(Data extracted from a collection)
####################

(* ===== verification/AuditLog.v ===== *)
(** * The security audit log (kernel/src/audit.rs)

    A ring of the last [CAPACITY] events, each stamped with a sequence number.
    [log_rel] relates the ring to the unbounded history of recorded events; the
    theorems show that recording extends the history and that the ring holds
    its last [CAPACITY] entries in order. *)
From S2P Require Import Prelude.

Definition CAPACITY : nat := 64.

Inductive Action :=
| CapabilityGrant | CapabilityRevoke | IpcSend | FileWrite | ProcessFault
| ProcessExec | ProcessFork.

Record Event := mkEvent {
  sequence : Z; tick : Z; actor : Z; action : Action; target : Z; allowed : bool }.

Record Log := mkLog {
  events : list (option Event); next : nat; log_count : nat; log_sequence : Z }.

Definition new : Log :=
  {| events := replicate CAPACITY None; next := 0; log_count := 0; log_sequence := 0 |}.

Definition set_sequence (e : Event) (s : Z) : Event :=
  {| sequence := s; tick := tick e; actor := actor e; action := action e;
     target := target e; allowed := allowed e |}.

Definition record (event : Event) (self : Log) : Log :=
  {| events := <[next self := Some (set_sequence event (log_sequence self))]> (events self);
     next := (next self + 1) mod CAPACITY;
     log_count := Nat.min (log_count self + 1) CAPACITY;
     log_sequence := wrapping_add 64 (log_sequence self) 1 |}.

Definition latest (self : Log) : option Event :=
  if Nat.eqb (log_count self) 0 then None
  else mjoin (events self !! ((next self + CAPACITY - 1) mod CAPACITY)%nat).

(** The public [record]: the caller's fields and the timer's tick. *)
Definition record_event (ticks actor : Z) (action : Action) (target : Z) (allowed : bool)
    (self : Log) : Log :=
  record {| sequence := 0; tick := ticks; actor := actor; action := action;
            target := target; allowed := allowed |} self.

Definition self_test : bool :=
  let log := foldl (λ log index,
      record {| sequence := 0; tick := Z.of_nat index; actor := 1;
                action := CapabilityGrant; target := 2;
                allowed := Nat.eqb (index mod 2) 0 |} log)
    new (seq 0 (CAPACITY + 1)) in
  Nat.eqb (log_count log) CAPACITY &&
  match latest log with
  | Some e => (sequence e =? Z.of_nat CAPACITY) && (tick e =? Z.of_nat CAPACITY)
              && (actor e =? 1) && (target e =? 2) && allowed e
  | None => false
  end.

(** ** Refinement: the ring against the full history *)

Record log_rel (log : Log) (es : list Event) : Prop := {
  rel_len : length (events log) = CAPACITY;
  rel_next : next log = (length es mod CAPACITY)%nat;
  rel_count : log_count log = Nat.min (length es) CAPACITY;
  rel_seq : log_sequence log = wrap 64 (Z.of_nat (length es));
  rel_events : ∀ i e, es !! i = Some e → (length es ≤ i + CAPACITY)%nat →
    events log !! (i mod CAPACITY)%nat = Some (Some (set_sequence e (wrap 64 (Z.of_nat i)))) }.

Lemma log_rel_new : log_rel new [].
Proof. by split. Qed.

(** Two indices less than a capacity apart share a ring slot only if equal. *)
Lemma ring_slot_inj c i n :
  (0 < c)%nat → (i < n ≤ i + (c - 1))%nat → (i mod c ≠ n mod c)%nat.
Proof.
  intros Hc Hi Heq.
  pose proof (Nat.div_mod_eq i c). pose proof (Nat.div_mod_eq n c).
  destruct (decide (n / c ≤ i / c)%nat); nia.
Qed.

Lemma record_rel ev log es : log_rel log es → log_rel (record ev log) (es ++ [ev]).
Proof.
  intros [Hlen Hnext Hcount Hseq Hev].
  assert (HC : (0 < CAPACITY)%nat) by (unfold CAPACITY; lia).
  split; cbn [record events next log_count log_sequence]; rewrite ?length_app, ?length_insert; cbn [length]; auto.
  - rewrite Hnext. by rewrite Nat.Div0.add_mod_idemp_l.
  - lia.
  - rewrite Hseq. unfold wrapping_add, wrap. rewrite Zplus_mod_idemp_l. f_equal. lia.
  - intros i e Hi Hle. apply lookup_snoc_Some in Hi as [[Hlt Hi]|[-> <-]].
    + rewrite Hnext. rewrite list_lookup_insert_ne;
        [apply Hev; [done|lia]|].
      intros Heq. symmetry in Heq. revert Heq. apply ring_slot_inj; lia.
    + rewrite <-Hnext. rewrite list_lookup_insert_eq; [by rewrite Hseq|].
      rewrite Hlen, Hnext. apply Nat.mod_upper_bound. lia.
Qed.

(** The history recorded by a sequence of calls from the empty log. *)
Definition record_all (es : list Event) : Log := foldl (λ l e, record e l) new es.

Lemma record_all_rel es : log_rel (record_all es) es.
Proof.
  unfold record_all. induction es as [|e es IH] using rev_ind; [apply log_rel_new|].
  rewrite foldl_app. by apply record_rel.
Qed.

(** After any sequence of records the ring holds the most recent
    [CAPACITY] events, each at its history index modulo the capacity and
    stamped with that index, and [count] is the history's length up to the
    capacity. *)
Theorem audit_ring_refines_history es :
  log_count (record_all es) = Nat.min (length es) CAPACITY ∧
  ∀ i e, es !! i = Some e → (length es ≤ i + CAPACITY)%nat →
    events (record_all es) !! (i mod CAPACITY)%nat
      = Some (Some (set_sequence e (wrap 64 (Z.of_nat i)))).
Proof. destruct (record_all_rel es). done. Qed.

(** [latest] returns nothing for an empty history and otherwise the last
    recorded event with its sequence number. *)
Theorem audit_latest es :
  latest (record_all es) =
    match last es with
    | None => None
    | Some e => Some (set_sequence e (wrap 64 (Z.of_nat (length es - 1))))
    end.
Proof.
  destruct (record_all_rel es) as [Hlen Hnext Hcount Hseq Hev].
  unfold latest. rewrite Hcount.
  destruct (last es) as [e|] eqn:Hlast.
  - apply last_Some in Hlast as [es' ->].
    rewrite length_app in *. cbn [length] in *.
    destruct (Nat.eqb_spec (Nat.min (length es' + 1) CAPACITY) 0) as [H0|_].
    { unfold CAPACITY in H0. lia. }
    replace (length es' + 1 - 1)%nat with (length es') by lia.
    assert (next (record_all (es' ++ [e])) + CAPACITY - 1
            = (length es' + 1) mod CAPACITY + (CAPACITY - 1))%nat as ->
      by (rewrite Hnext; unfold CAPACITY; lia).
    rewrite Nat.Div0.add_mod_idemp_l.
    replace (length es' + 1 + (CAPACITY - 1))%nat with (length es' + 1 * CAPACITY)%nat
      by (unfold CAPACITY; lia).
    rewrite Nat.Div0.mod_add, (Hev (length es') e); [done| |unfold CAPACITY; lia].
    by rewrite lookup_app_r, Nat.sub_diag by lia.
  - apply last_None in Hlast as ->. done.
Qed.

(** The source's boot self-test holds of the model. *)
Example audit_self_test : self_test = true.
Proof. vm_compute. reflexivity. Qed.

####################

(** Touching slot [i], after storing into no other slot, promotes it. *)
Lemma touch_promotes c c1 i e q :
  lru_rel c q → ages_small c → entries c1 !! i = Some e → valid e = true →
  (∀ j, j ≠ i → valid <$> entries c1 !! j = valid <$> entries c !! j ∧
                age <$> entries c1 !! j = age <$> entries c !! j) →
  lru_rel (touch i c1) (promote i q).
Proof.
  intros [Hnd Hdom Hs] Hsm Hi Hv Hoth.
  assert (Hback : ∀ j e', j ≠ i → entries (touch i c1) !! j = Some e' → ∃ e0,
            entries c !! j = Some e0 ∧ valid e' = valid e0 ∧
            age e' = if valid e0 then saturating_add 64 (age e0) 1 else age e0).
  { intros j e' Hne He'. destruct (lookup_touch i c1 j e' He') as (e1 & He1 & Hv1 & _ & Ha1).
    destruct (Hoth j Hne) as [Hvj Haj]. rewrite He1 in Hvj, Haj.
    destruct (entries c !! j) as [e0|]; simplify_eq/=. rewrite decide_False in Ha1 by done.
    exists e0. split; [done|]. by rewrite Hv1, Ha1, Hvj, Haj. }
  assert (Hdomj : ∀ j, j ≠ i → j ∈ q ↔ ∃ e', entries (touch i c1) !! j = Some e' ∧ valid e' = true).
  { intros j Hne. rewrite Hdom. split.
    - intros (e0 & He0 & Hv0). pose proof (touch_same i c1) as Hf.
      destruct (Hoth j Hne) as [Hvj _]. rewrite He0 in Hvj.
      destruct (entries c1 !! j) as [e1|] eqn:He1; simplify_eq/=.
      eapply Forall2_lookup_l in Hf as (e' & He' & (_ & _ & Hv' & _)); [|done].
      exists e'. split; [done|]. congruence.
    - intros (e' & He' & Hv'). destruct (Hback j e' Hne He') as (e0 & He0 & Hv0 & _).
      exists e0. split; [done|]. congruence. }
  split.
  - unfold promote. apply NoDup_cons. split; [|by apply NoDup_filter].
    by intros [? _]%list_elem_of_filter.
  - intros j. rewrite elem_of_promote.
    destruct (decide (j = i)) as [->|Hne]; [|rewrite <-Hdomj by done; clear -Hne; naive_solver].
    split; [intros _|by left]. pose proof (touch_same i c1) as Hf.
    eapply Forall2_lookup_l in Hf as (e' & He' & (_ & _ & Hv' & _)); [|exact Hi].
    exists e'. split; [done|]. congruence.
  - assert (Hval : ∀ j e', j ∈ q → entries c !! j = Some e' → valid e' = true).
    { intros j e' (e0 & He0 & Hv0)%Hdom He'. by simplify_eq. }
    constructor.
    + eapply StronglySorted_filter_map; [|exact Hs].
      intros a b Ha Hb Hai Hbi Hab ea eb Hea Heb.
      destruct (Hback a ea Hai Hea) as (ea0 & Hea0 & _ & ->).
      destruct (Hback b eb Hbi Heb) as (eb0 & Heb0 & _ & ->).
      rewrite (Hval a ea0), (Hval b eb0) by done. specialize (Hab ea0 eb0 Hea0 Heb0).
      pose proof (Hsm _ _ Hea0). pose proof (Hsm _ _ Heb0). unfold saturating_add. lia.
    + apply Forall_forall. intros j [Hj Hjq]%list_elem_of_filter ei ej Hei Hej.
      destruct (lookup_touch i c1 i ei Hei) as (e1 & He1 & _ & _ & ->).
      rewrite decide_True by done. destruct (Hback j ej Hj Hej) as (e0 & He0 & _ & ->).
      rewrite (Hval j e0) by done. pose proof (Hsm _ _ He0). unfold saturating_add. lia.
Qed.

####################

**What needs to be done**: Which lines above hold the string "congruence"? Copy each of them.

**Solution to this task**:
      exists e'. split; [done|]. congruence.
      exists e0. split; [done|]. congruence. }
    exists e'. split; [done|]. congruence.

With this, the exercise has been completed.